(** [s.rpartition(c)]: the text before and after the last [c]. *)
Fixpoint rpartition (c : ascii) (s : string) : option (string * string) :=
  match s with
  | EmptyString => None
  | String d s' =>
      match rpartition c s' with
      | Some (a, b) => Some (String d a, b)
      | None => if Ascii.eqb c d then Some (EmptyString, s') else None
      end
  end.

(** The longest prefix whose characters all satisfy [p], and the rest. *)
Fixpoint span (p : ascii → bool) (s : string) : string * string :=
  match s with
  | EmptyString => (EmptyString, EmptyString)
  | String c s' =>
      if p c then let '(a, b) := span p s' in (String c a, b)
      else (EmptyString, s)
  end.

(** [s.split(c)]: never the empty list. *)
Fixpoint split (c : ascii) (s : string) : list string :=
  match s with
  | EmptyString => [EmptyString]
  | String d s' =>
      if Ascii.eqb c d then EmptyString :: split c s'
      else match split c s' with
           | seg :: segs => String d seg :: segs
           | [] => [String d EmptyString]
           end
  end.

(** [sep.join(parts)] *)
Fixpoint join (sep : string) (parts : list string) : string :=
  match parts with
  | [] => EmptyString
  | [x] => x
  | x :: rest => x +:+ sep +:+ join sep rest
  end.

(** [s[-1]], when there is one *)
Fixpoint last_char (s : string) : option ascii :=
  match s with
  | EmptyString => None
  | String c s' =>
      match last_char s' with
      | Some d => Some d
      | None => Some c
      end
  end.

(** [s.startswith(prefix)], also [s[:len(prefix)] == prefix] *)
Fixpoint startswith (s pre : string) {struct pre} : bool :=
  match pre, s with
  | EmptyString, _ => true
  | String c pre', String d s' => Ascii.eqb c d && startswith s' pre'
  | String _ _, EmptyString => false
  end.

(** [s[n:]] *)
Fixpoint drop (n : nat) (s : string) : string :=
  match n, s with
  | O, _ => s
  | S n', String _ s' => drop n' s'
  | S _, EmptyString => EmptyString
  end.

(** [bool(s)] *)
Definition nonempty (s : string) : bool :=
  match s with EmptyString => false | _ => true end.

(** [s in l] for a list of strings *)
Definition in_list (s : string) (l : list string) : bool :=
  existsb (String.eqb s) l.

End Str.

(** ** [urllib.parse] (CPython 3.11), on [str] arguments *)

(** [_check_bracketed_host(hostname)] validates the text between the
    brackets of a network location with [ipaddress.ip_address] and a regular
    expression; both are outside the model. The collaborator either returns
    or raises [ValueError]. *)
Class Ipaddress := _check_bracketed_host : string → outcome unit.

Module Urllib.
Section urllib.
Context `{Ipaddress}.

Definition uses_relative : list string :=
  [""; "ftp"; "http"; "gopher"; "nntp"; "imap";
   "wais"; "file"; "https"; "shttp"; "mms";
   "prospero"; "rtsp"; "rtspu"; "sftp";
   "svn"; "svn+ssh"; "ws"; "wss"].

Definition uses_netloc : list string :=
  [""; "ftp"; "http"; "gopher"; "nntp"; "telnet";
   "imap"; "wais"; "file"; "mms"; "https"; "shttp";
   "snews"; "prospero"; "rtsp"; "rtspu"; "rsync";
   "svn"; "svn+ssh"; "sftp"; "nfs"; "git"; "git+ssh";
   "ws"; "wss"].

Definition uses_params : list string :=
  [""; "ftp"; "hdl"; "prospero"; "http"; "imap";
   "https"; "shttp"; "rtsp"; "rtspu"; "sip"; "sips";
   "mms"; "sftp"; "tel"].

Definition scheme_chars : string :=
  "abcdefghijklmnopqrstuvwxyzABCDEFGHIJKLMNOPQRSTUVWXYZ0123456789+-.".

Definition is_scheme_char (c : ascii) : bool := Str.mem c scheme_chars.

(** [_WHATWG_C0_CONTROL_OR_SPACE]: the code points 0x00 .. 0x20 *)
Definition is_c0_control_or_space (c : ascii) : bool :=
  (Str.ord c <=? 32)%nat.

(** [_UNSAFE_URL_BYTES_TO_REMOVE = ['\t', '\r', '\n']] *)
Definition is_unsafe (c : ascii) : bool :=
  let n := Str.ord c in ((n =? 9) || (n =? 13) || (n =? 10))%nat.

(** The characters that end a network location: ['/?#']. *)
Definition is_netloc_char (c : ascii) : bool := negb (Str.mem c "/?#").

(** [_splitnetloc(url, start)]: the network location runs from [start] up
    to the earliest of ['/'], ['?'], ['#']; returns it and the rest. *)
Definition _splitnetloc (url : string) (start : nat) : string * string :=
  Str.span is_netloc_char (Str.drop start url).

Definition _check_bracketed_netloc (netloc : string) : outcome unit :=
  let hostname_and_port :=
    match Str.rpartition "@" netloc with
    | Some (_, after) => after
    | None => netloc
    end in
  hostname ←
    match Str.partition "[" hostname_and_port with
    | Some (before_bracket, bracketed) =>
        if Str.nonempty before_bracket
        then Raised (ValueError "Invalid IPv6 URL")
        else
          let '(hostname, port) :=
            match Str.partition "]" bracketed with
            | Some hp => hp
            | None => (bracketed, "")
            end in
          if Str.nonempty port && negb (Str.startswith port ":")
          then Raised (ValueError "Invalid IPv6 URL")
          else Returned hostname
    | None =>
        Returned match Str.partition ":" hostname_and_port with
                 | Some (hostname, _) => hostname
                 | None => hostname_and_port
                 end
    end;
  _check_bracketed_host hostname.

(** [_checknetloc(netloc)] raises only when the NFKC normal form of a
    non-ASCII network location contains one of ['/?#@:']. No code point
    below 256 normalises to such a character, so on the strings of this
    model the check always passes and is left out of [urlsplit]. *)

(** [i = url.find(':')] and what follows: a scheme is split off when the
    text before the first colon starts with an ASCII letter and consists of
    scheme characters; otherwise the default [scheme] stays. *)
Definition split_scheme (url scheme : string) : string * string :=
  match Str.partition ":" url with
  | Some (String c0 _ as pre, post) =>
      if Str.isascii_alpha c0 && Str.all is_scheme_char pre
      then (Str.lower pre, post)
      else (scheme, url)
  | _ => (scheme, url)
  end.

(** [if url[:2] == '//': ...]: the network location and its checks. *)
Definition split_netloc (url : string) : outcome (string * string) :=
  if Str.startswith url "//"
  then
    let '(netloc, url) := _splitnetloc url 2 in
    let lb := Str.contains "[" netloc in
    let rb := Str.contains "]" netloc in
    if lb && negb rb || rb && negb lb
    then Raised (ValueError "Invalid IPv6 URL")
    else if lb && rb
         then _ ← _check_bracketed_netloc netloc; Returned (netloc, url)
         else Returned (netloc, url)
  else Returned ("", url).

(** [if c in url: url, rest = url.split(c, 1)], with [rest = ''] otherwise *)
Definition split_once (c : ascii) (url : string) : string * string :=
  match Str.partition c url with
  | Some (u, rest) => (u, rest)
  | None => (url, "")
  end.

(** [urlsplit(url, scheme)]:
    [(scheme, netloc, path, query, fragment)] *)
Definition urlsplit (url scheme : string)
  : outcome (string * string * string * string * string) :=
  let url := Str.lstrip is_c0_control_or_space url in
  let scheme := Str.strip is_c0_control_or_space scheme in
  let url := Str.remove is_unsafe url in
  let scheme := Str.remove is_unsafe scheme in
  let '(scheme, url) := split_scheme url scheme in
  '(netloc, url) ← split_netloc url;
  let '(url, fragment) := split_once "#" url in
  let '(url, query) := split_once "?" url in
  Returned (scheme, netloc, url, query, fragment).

- - - - - - -

● **What the exercise asks**: All entries given above should be transcribed exactly, with none omitted.

● **Solution to this problem**:
(** [s.rpartition(c)]: the text before and after the last [c]. *)
Fixpoint rpartition (c : ascii) (s : string) : option (string * string) :=
  match s with
  | EmptyString => None
  | String d s' =>
      match rpartition c s' with
      | Some (a, b) => Some (String d a, b)
      | None => if Ascii.eqb c d then Some (EmptyString, s') else None
      end
  end.

(** The longest prefix whose characters all satisfy [p], and the rest. *)
Fixpoint span (p : ascii → bool) (s : string) : string * string :=
  match s with
  | EmptyString => (EmptyString, EmptyString)
  | String c s' =>
      if p c then let '(a, b) := span p s' in (String c a, b)
      else (EmptyString, s)
  end.

(** [s.split(c)]: never the empty list. *)
Fixpoint split (c : ascii) (s : string) : list string :=
  match s with
  | EmptyString => [EmptyString]
  | String d s' =>
      if Ascii.eqb c d then EmptyString :: split c s'
      else match split c s' with
           | seg :: segs => String d seg :: segs
           | [] => [String d EmptyString]
           end
  end.

(** [sep.join(parts)] *)
Fixpoint join (sep : string) (parts : list string) : string :=
  match parts with
  | [] => EmptyString
  | [x] => x
  | x :: rest => x +:+ sep +:+ join sep rest
  end.

(** [s[-1]], when there is one *)
Fixpoint last_char (s : string) : option ascii :=
  match s with
  | EmptyString => None
  | String c s' =>
      match last_char s' with
      | Some d => Some d
      | None => Some c
      end
  end.

(** [s.startswith(prefix)], also [s[:len(prefix)] == prefix] *)
Fixpoint startswith (s pre : string) {struct pre} : bool :=
  match pre, s with
  | EmptyString, _ => true
  | String c pre', String d s' => Ascii.eqb c d && startswith s' pre'
  | String _ _, EmptyString => false
  end.

(** [s[n:]] *)
Fixpoint drop (n : nat) (s : string) : string :=
  match n, s with
  | O, _ => s
  | S n', String _ s' => drop n' s'
  | S _, EmptyString => EmptyString
  end.

(** [bool(s)] *)
Definition nonempty (s : string) : bool :=
  match s with EmptyString => false | _ => true end.

(** [s in l] for a list of strings *)
Definition in_list (s : string) (l : list string) : bool :=
  existsb (String.eqb s) l.

End Str.

(** ** [urllib.parse] (CPython 3.11), on [str] arguments *)

(** [_check_bracketed_host(hostname)] validates the text between the
    brackets of a network location with [ipaddress.ip_address] and a regular
    expression; both are outside the model. The collaborator either returns
    or raises [ValueError]. *)
Class Ipaddress := _check_bracketed_host : string → outcome unit.

Module Urllib.
Section urllib.
Context `{Ipaddress}.

Definition uses_relative : list string :=
  [""; "ftp"; "http"; "gopher"; "nntp"; "imap";
   "wais"; "file"; "https"; "shttp"; "mms";
   "prospero"; "rtsp"; "rtspu"; "sftp";
   "svn"; "svn+ssh"; "ws"; "wss"].

Definition uses_netloc : list string :=
  [""; "ftp"; "http"; "gopher"; "nntp"; "telnet";
   "imap"; "wais"; "file"; "mms"; "https"; "shttp";
   "snews"; "prospero"; "rtsp"; "rtspu"; "rsync";
   "svn"; "svn+ssh"; "sftp"; "nfs"; "git"; "git+ssh";
   "ws"; "wss"].

Definition uses_params : list string :=
  [""; "ftp"; "hdl"; "prospero"; "http"; "imap";
   "https"; "shttp"; "rtsp"; "rtspu"; "sip"; "sips";
   "mms"; "sftp"; "tel"].

Definition scheme_chars : string :=
  "abcdefghijklmnopqrstuvwxyzABCDEFGHIJKLMNOPQRSTUVWXYZ0123456789+-.".

Definition is_scheme_char (c : ascii) : bool := Str.mem c scheme_chars.

(** [_WHATWG_C0_CONTROL_OR_SPACE]: the code points 0x00 .. 0x20 *)
Definition is_c0_control_or_space (c : ascii) : bool :=
  (Str.ord c <=? 32)%nat.

(** [_UNSAFE_URL_BYTES_TO_REMOVE = ['\t', '\r', '\n']] *)
Definition is_unsafe (c : ascii) : bool :=
  let n := Str.ord c in ((n =? 9) || (n =? 13) || (n =? 10))%nat.

(** The characters that end a network location: ['/?#']. *)
Definition is_netloc_char (c : ascii) : bool := negb (Str.mem c "/?#").

(** [_splitnetloc(url, start)]: the network location runs from [start] up
    to the earliest of ['/'], ['?'], ['#']; returns it and the rest. *)
Definition _splitnetloc (url : string) (start : nat) : string * string :=
  Str.span is_netloc_char (Str.drop start url).

Definition _check_bracketed_netloc (netloc : string) : outcome unit :=
  let hostname_and_port :=
    match Str.rpartition "@" netloc with
    | Some (_, after) => after
    | None => netloc
    end in
  hostname ←
    match Str.partition "[" hostname_and_port with
    | Some (before_bracket, bracketed) =>
        if Str.nonempty before_bracket
        then Raised (ValueError "Invalid IPv6 URL")
        else
          let '(hostname, port) :=
            match Str.partition "]" bracketed with
            | Some hp => hp
            | None => (bracketed, "")
            end in
          if Str.nonempty port && negb (Str.startswith port ":")
          then Raised (ValueError "Invalid IPv6 URL")
          else Returned hostname
    | None =>
        Returned match Str.partition ":" hostname_and_port with
                 | Some (hostname, _) => hostname
                 | None => hostname_and_port
                 end
    end;
  _check_bracketed_host hostname.

(** [_checknetloc(netloc)] raises only when the NFKC normal form of a
    non-ASCII network location contains one of ['/?#@:']. No code point
    below 256 normalises to such a character, so on the strings of this
    model the check always passes and is left out of [urlsplit]. *)

(** [i = url.find(':')] and what follows: a scheme is split off when the
    text before the first colon starts with an ASCII letter and consists of
    scheme characters; otherwise the default [scheme] stays. *)
Definition split_scheme (url scheme : string) : string * string :=
  match Str.partition ":" url with
  | Some (String c0 _ as pre, post) =>
      if Str.isascii_alpha c0 && Str.all is_scheme_char pre
      then (Str.lower pre, post)
      else (scheme, url)
  | _ => (scheme, url)
  end.

(** [if url[:2] == '//': ...]: the network location and its checks. *)
Definition split_netloc (url : string) : outcome (string * string) :=
  if Str.startswith url "//"
  then
    let '(netloc, url) := _splitnetloc url 2 in
    let lb := Str.contains "[" netloc in
    let rb := Str.contains "]" netloc in
    if lb && negb rb || rb && negb lb
    then Raised (ValueError "Invalid IPv6 URL")
    else if lb && rb
         then _ ← _check_bracketed_netloc netloc; Returned (netloc, url)
         else Returned (netloc, url)
  else Returned ("", url).

(** [if c in url: url, rest = url.split(c, 1)], with [rest = ''] otherwise *)
Definition split_once (c : ascii) (url : string) : string * string :=
  match Str.partition c url with
  | Some (u, rest) => (u, rest)
  | None => (url, "")
  end.

(** [urlsplit(url, scheme)]:
    [(scheme, netloc, path, query, fragment)] *)
Definition urlsplit (url scheme : string)
  : outcome (string * string * string * string * string) :=
  let url := Str.lstrip is_c0_control_or_space url in
  let scheme := Str.strip is_c0_control_or_space scheme in
  let url := Str.remove is_unsafe url in
  let scheme := Str.remove is_unsafe scheme in
  let '(scheme, url) := split_scheme url scheme in
  '(netloc, url) ← split_netloc url;
  let '(url, fragment) := split_once "#" url in
  let '(url, query) := split_once "?" url in
  Returned (scheme, netloc, url, query, fragment).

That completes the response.